IT'S not quite the long-heralded $1000 genome, but it is getting close. For the first time, doctors have begun rolling out large-scale sequencing of the protein-coding portion of people's genome. This could help to identify the causes of conditions such as congenital deafness and some learning disabilities. More common diseases are expected to follow. The hope is that such sequencing will improve treatments, determine how a person might respond to a drug and possibly even predict disease before it starts.
Although analysis of genetic-code changes known as single nucleotide polymorphisms can identify common variants associated with disease, these cannot be used for diagnosis because most only raise the risk by a few per cent. And although doctors use genetic screening to identify versions of single genes known to cause diseases like cystic fibrosis, other conditions such as blindness can be caused by mutations in many genes. "It's very hard for the clinician to pick the right gene," says Leslie Biesecker of the National Human Genome Research Institute in Bethesda, Maryland.
In an ideal world, people's entire genomes would be mapped to find a potential root cause of a particular disease, but that is very expensive and the technology isn't ready for the clinic. Instead, doctors are turning to the exome - the 1.5 per cent of the genome that encodes proteins. Sequencing takes about 10 days, and some companies already offer it for just $1000.
Last year, a clinic in the Netherlands became the first to start offering clinical exome sequencing to people on a large scale. So far they have examined 262 exomes from people with conditions including intellectual disabilities, blindness and cancer. They were able to match a genetic cause to a diagnosis in about half of the cases of blindness, and in 15 to 25 per cent of the other diseases studied.
Making an accurate diagnosis doesn't necessarily lead to a cure, but it's a start, says Marcel Nelen of Radboud University Medical Centre in Nijmegen, who presented the results at the European Society for Human Genetics (ESHG) meeting in N?rnberg, Germany, last month.
"If you focus on intellectual disability patients, they often have a long history of being hospitalised before a diagnosis. Exome sequencing can reduce that time," he says.
It can also be important for parents who have a child with a medical condition. They often want to understand what is wrong and how it happened. For example, mothers may worry that it had something to do with their pregnancy or labour. Knowing about a genetic mutation also means that subsequent babies can be tested in the womb for the same mutation.
Rare conditions are just the start. Researchers are already homing in on the genes underlying some forms of heart disease. Exome sequencing could potentially be used to diagnose all kinds of disease, says Biesecker. Although many conditions may be simpler to diagnose by reading symptoms, we are rapidly nearing a point at which exome sequencing could be used to spot diseases before their effects are felt, or predict how people might respond to drugs or vaccination.
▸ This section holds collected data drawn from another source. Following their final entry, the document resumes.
(* ===== verification/ArenaPool.v ===== *)
(** * The cluster-wide arena pool

    Models pkg/metadata/arena.go (releasing and claiming arenas) and the half
    of pkg/arena/allocator.go that talks to etcd: acquiring an arena, recording
    its ownership, rebuilding the free lists after a restart and returning
    emptied arenas.  A node's operations run one after the other on its own
    [Allocator]; operations of different nodes interleave request by request. *)

From S2P Require Import Prelude Etcd EtcdFacts Schema Store StoreLogic Extents Allocator.

(** ** pkg/metadata/arena.go *)

Definition ReleaseArenaID (nodeID : bytes) (arenaID : Z) : prog (result bool) :=
  let key := ArenaOwnerKey nodeID arenaID in
  txnRaw [key_exists key] [OpDelete key false; put (FreeArenaKey arenaID) (lit "free")] [].

(** The loop over the node's records; the arenas released so far come back
    with the error, if any. *)
Fixpoint release_all (nodeID : bytes) (kvs : list (bytes * kv)) (released : list Z)
  : prog (list Z * option err) :=
  match kvs with
  | [] => Ret (released, None)
  | (key, _) :: kvs' =>
    match ParseArenaKey key with
    | None => release_all nodeID kvs' released
    | Some (_, arenaID) =>
      won ⇐ ReleaseArenaID nodeID arenaID;
      match won with
      | Err e => Ret (released, Some e)
      | Ok true => release_all nodeID kvs' (released ++ [arenaID])
      | Ok false => release_all nodeID kvs' released
      end
    end
  end.

Definition ReleaseArena (s : Store) (nodeID : bytes) : prog (list Z * option err) :=
  kvs ⇐ GetPrefix s (ArenaNodePrefix nodeID);
  match kvs with
  | Err e => Ret ([], Some e)
  | Ok kvs => release_all nodeID kvs []
  end.

(** A count-only read: the number of keys under the prefix. *)
Definition CountOwnedArenas (s : Store) : prog (result Z) :=
  x ⇐? read s (RPrefix PrefixArena) false; Ret (Ok (Z.of_nat (length x.1))).

Fixpoint claim_loop (kvs : list (bytes * kv)) : prog (result (option Z)) :=
  match kvs with
  | [] => Ret (Ok None)
  | (key, _) :: kvs' =>
    match ParseUint (drop (length PrefixFreeArena) key) with
    | None => claim_loop kvs'
    | Some arenaID =>
      won ⇐? txnRaw [key_exists key] [OpDelete key false] [];
      if (won : bool) then Ret (Ok (Some arenaID)) else claim_loop kvs'
    end
  end.

Definition ClaimFreeArena (s : Store) : prog (result (option Z)) :=
  kvs ⇐? GetPrefix s PrefixFreeArena; claim_loop kvs.

(** ** pkg/arena/allocator.go *)

Definition allocateArenaID (s : Store) : prog (result (Z * bool)) :=
  c ⇐ ClaimFreeArena s;
  match c with
  | Ok (Some id) => Ret (Ok (id, true))
  | _ => id ⇐? NextCounter s PrefixArenaLog 0; Ret (Ok (id, false))
  end.

Definition recordOwnership (s : Store) (arenaID : Z) : prog (result unit) :=
  let key := ArenaOwnerKey (nodeID s) arenaID in
  ok ⇐? Txn s [key_absent key] [put key (EncodeUint64 arenaID)] [];
  Ret (if (ok : bool) then Ok tt else Err EOther).

Definition AcquireArena (s : Store) (a : Allocator) : prog (Allocator * result Arena) :=
  let size := deviceSize a in
  if (0 <? size) && (size <? ArenaSizeBytes) then Ret (a, Err ErrNoSpace)
  else
    r ⇐ allocateArenaID s;
    match r with
    | Err e => Ret (a, Err e)
    | Ok (arenaID, reused) =>
      let diskEnd := add64 (mul64 arenaID ArenaSizeBytes) ArenaSizeBytes in
      if (0 <? size) && (size <? diskEnd) then Ret (a, Err ErrNoSpace)
      else
        o ⇐ recordOwnership s arenaID;
        match o with
        | Err e => Ret (a, Err e)
        | Ok _ =>
          let free := new_arena arenaID in
          if (reused : bool) then
            x ⇐ AllExtents s;
            match x with
            | Err e => Ret (a, Err e)
            | Ok extents =>
              let free := markLiveExtents free extents in
              Ret (set_arenas (arenas a ++ [free]) a, Ok free)
            end
          else Ret (set_arenas (arenas a ++ [free]) a, Ok free)
        end
    end.

(** A record is exactly eight bytes; anything else is skipped. *)
Definition existingArenaIDs (s : Store) : prog (result (list Z)) :=
  kvs ⇐? GetPrefix s (ArenaNodePrefix (nodeID s));
  Ret (Ok (omap (λ x, if bool_decide (length (kv_val x.2) = 8%nat)
                      then Some (DecodeUint64 (kv_val x.2)) else None) kvs)).

(** The arenas are listed (empty) before the extents are read. *)
Definition Reconstruct (s : Store) (a : Allocator) : prog (Allocator * result unit) :=
  ids ⇐ existingArenaIDs s;
  match ids with
  | Err e => Ret (a, Err e)
  | Ok arenaIDs =>
    let fresh := map new_arena arenaIDs in
    x ⇐ AllExtents s;
    match x with
    | Err e => Ret (set_arenas fresh a, Err e)
    | Ok extents => Ret (set_arenas (map (λ ar, markLiveExtents ar extents) fresh) a, Ok tt)
    end
  end.

(** An arena whose release did not go through is reattached. *)
Fixpoint release_empty (s : Store) (a : Allocator) (empty : list Arena) (released : list Z)
  : prog (Allocator * (list Z * option err)) :=
  match empty with
  | [] => Ret (a, (released, None))
  | ar :: empty' =>
    r ⇐ ReleaseArenaID (nodeID s) (ID ar);
    let back := set_arenas (arenas a ++ [ar]) a in
    match r with
    | Err e => Ret (back, (released, Some e))
    | Ok false => release_empty s back empty' released
    | Ok true => release_empty s a empty' (released ++ [ID ar])
    end
  end.

Definition ReleaseEmptyArenas (s : Store) (a : Allocator) : prog (Allocator * (list Z * option err)) :=
  let empty := List.filter isEmpty (arenas a) in
  let kept := List.filter (λ ar, negb (isEmpty ar)) (arenas a) in
  release_empty s (set_arenas kept a) empty [].

(** ** A node's traffic with the pool *)

Inductive pool_cmd :=
| PAcquire
| PReconstruct
| PReleaseEmpty
| PReleaseNode (node : bytes)   (* departure, or fencing a peer *)
| PCount
| PAllocate (size : Z)
| PFree (diskOff size : Z).

Fixpoint pool_script (s : Store) (a : Allocator) (cmds : list pool_cmd) : prog Allocator :=
  match cmds with
  | [] => Ret a
  | PAcquire :: cs => x ⇐ AcquireArena s a; pool_script s x.1 cs
  | PReconstruct :: cs => x ⇐ Reconstruct s a; pool_script s x.1 cs
  | PReleaseEmpty :: cs => x ⇐ ReleaseEmptyArenas s a; pool_script s x.1 cs
  | PReleaseNode n :: cs => _ ⇐ ReleaseArena s n; pool_script s a cs
  | PCount :: cs => _ ⇐ CountOwnedArenas s; pool_script s a cs
  | PAllocate size :: cs => pool_script s (Allocate a size).1 cs
  | PFree off size :: cs => pool_script s (Free a off size) cs
  end.

(** How many arenas a node may draw from the counter. *)
Definition acquires (cmds : list pool_cmd) : nat :=
  length (List.filter (λ c, match c with PAcquire => true | _ => false end) cmds).

(** ** What the records say *)

Definition owned (m : mvcc) (node : bytes) (id : Z) : Prop := is_Some (val_at (ArenaOwnerKey node id) m).
Definition pooled (m : mvcc) (id : Z) : Prop := is_Some (val_at (FreeArenaKey id) m).

(** No arena has two owners, nor an owner while it sits in the free pool. *)
Definition arenas_exclusive (m : mvcc) : Prop :=
  ∀ id node, is_u64 id → owned m node id →
    ¬ pooled m id ∧ ∀ node', owned m node' id → node' = node.

(** Records as the code writes them: canonical keys, an owner record holding
    its arena's number, no leases, every number below the counter. *)
Definition pool_wf (m : mvcc) : Prop :=
  mvcc_wf m ∧
  (∀ v l, val_at PrefixArenaLog m = Some (v, l) → l = 0) ∧
  (∀ k v l, val_at k m = Some (v, l) → has_prefix PrefixArena k = true →
     ∃ node id, is_u64 id ∧ k = ArenaOwnerKey node id ∧ v = EncodeUint64 id ∧ l = 0) ∧
  (∀ k, is_Some (val_at k m) → has_prefix PrefixFreeArena k = true → ∃ id, is_u64 id ∧ k = FreeArenaKey id) ∧
  (∀ id, is_u64 id → pooled m id → id < counter_value PrefixArenaLog m) ∧
  (∀ id node, is_u64 id → owned m node id → id < counter_value PrefixArenaLog m).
Before that happens, the accuracy of the technique needs to improve. Just this week, Mary Emond at the University of Washington in Seattle and her colleagues took a step in that direction. They announced that they had used exome sequencing to identify people with cystic fibrosis who are at high risk of infection with the bacterium Pseudomonas aeruginosa- associated with worse lung health and survival (Nature Genetics, DOI: 10.1038/ng.2344).
As sequencing improves, people will face the possibility of other unsavoury gene variants being spotted unexpectedly as a result of sequencing. Biesecker has been using exome sequencing to study the genetic causes of atherosclerosis - in which arteries harden. He told the ESHG meeting that of the 572 people he has sequenced so far, genes with strong links to cancer were discovered in 10 of them. If sequencing becomes widespread, genetic counsellors will be needed to help people deal with these kinds of findings - although this isn't necessarily a bad thing. "These people have a predisposition to cancer," says Biesecker. "We're simply changing it so that they need counselling before they develop cancer, rather than afterwards."